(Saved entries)

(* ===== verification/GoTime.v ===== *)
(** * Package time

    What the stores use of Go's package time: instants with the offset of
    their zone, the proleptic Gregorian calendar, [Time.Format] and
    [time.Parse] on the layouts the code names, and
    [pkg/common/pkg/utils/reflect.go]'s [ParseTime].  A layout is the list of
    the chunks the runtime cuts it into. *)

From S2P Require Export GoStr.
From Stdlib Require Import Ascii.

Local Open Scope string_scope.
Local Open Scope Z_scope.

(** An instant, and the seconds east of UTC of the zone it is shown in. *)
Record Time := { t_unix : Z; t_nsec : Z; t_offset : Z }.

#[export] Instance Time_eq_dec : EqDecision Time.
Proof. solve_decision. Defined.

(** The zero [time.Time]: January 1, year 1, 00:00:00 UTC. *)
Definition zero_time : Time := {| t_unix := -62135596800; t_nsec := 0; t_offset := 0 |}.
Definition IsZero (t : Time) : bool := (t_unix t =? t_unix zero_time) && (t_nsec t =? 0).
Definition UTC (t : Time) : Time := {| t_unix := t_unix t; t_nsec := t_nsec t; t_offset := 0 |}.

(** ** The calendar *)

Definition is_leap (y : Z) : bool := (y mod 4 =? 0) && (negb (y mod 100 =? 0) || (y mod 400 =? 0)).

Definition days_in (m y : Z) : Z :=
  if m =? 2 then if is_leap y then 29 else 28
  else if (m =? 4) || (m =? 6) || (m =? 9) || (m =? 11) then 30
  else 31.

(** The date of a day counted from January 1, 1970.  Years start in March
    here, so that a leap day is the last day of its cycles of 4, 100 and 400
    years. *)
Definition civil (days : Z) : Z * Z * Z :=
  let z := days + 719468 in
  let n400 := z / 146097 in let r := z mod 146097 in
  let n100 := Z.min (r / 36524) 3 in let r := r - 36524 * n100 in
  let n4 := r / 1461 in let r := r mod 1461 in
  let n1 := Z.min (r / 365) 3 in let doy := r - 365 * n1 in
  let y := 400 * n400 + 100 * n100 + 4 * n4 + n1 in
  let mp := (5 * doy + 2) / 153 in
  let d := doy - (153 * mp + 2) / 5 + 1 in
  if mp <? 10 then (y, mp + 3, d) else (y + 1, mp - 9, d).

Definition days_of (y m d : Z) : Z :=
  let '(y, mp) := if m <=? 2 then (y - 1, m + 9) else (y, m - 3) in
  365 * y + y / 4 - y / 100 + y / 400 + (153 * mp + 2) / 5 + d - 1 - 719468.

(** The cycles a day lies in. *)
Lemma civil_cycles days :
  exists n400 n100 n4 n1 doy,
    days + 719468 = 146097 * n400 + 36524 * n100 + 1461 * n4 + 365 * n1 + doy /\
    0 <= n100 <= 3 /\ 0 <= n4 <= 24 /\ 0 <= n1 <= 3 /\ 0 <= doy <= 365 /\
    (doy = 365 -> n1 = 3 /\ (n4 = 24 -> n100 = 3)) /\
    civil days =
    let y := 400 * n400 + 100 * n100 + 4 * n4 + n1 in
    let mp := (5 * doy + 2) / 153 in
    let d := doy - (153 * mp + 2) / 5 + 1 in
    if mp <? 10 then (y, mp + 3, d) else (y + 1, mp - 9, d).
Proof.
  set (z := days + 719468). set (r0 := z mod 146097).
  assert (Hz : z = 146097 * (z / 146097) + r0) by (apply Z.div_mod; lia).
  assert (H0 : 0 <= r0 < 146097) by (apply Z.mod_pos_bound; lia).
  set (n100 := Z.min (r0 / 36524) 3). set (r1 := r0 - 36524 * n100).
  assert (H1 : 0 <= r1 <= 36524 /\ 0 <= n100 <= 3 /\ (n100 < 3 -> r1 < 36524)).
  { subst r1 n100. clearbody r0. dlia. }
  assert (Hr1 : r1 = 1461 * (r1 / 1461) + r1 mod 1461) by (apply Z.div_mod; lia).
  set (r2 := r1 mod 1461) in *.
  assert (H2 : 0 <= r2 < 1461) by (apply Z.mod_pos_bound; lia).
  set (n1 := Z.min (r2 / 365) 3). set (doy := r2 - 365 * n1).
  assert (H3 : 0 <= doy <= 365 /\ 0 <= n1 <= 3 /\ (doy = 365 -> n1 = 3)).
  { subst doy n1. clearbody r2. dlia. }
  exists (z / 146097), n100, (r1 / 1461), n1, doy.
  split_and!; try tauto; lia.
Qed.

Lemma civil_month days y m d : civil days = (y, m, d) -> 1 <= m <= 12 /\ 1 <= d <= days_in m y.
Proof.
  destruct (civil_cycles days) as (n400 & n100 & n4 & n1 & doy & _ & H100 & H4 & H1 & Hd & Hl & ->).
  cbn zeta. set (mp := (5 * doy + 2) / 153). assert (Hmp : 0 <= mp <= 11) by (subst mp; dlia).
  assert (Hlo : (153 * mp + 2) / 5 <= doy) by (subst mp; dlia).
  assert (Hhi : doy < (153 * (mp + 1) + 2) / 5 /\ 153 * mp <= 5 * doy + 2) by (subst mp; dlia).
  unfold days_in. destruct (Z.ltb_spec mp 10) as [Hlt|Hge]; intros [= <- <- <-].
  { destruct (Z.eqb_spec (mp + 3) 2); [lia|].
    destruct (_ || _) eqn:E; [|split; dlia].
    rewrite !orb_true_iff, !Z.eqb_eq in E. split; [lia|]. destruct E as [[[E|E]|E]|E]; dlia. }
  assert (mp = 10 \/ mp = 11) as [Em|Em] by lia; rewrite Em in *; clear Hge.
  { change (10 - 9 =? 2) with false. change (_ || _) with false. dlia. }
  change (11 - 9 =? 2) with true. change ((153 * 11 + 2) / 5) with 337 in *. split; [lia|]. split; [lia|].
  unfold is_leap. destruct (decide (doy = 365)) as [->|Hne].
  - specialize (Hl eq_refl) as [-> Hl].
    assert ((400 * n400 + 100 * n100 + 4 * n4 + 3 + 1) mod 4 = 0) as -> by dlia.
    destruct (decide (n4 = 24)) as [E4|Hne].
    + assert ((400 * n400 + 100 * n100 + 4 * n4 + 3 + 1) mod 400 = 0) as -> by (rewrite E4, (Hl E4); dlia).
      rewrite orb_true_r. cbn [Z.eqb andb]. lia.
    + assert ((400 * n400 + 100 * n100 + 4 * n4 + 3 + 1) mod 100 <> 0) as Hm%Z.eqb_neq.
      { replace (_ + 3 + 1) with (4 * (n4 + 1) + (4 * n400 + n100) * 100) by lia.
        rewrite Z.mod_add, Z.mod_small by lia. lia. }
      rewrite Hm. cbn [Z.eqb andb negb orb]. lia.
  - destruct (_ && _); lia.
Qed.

--

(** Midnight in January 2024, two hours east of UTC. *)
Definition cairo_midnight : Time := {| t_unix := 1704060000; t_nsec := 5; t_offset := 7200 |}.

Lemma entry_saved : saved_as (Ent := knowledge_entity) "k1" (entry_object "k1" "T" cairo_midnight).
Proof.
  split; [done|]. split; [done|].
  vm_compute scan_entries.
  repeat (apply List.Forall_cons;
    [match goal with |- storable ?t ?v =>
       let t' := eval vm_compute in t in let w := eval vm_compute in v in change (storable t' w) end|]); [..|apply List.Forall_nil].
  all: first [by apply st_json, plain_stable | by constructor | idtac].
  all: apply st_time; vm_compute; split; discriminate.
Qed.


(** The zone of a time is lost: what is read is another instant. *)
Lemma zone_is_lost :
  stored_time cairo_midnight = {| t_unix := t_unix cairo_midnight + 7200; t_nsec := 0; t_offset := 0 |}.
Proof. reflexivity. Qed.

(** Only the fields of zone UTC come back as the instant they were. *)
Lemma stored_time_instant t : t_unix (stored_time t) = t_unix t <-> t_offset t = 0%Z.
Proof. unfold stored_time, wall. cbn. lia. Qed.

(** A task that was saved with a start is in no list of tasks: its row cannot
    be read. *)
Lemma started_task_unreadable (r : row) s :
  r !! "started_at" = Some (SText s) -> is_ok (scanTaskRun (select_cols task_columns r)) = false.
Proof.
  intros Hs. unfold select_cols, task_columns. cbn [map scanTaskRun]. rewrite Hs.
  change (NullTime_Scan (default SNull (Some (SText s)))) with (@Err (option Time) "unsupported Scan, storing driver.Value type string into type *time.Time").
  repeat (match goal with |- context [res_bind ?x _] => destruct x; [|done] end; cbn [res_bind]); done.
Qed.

▶ Directions: What is asked for is an exact copy of the lines above from the one containing "subst doy n1." through the one containing "assert (Hhi : doy", and only those.

▶ Solution for this problem:
  { subst doy n1. clearbody r2. dlia. }
  exists (z / 146097), n100, (r1 / 1461), n1, doy.
  split_and!; try tauto; lia.
Qed.

Lemma civil_month days y m d : civil days = (y, m, d) -> 1 <= m <= 12 /\ 1 <= d <= days_in m y.
Proof.
  destruct (civil_cycles days) as (n400 & n100 & n4 & n1 & doy & _ & H100 & H4 & H1 & Hd & Hl & ->).
  cbn zeta. set (mp := (5 * doy + 2) / 153). assert (Hmp : 0 <= mp <= 11) by (subst mp; dlia).
  assert (Hlo : (153 * mp + 2) / 5 <= doy) by (subst mp; dlia).
  assert (Hhi : doy < (153 * (mp + 1) + 2) / 5 /\ 153 * mp <= 5 * doy + 2) by (subst mp; dlia).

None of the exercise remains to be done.